Should we be talking about a weblog stack? The web services stack almost always starts with HTTP rather than going all the way down into the lower-level networking protocols, so a similar weblog stack using RSS 2.0 would look something like this:
HTTP |
XML |
Namespaces |
RSS 2.0 |
RSS 2.0 extensions (like the well-formed web extensions) |
A diagram like this helps me to write an RSS library or aggregator, but does it leave me any more aware of how the blogsphere ticks? Not really, because not everything passes through this stack. For a non-full-text feed, for example, the headline and description show up this way, but then the main posting gets tome through a normal web HTTP+HTML route, totally independent of XML or RSS. Other kinds of communication bypass my proposed stack completely, like trackback and pingback, or even Technorati rankings for that matter.
Building a stack provides a cute technical model of one step in the weblog process, but it doesn’t explain how the whole thing works, much less why it works. In fact, human social products are almost always too messy to capture in simple trees or stacks. I faced exactly the same issue when I used to teach the history of the English language at university — technically, English is descended in a straight line from Old English, which is descended from proto-Germanic, which is descended from Indo-European.
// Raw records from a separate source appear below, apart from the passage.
(** Compaction never changes a stream's version. *)
Lemma committed_version_delete_covered stream t db :
  committed_version stream (delete_covered t db) = committed_version stream db.
Proof.
  unfold committed_version. rewrite stream_rows_delete_covered.
  set (rows := stream_rows _ _ db).
  change (db_snapshots (delete_covered t db)) with (db_snapshots db).
  set (s := from_option _ _ _).
  assert (Forall (fun r => covered db r = true -> row_sequence r <= s)%Z rows) as Hc.
  { apply Forall_forall. intros r Hr. by apply covered_in_stream. }
  clearbody rows s. unfold max_sequence.
  induction Hc as [|r rows Hr Hc IH]; [done|]. rewrite filter_cons. case_decide as Hd; simpl.
  - lia.
  - apply not_false_is_true in Hd. unfold compactable in Hd. apply andb_true_iff in Hd as [_ Hd].
    specialize (Hr Hd). lia.
Qed.

Lemma well_formed_delete_covered t db : well_formed db -> well_formed (delete_covered t db).
Proof.
  intros [Hk Hs Hn]. split; [| |done].
  - unfold keys_unique, delete_covered in *; simpl. clear Hs Hn.
    induction (db_events db) as [|r l IH]; [done|]. rewrite fmap_cons, NoDup_cons in Hk.
    destruct Hk as [Hr Hk]. rewrite filter_cons. case_decide; [|by apply IH].
    rewrite fmap_cons. constructor; [|by apply IH].
    intros Hin. apply Hr. apply list_elem_of_fmap in Hin as (r' & Heq & Hin).
    rewrite Heq. apply list_elem_of_fmap_2. by apply list_elem_of_filter in Hin as [_ ?].
  - rewrite Forall_forall in *. intros r [Hr _]%elem_of_delete_covered. auto.
Qed.

(** Reading above the snapshot of a stream does not see compaction. *)
Lemma select_delete_covered stream t b db :
  well_formed db ->
  (from_option snap_last_sequence 0 (db_snapshots db !! (stream_type stream, stream_id stream)) <= b)%Z ->
  select_stream stream (Some b) (delete_covered t db) = select_stream stream (Some b) db.
Proof.
  intros Hwf Hb. apply select_events_char.
  - by apply wf_keys, well_formed_delete_covered.
  - by apply select_events_sorted, wf_keys.
  - unfold select_stream. rewrite select_events_perm. unfold visible.
    rewrite stream_rows_delete_covered, list_filter_filter.
    apply reflexive_eq, list_filter_ext_in. intros r Hr. simpl. rewrite Z.ltb_lt.
    split; [|tauto]. intros Hlt. split; [done|]. apply not_true_is_false. intros Hc.
    apply andb_true_iff in Hc as [_ Hc]. apply (covered_in_stream _ _ _ Hr) in Hc. lia.
Qed.
End compaction.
In reality, though, English borrowed an enormous amount of vocabulary and even syntax from languages like Latin, Greek, and French, which are not direct ancestors: imagine that you had your grandmother’s ears, but the nose of someone your mother happened to pass by on the sidewalk one day and a heart condition inherited from your father’s favourite 17th century Dutch painter, and you’ll see the problem.
Maybe the fact that weblog activities do not fit into a simple stack is not an unfortunate sign of a lack of intellectual rigour but the very reason for its success. Web services people, take note — you might want to try thinking less about new specifications and more about human behaviour.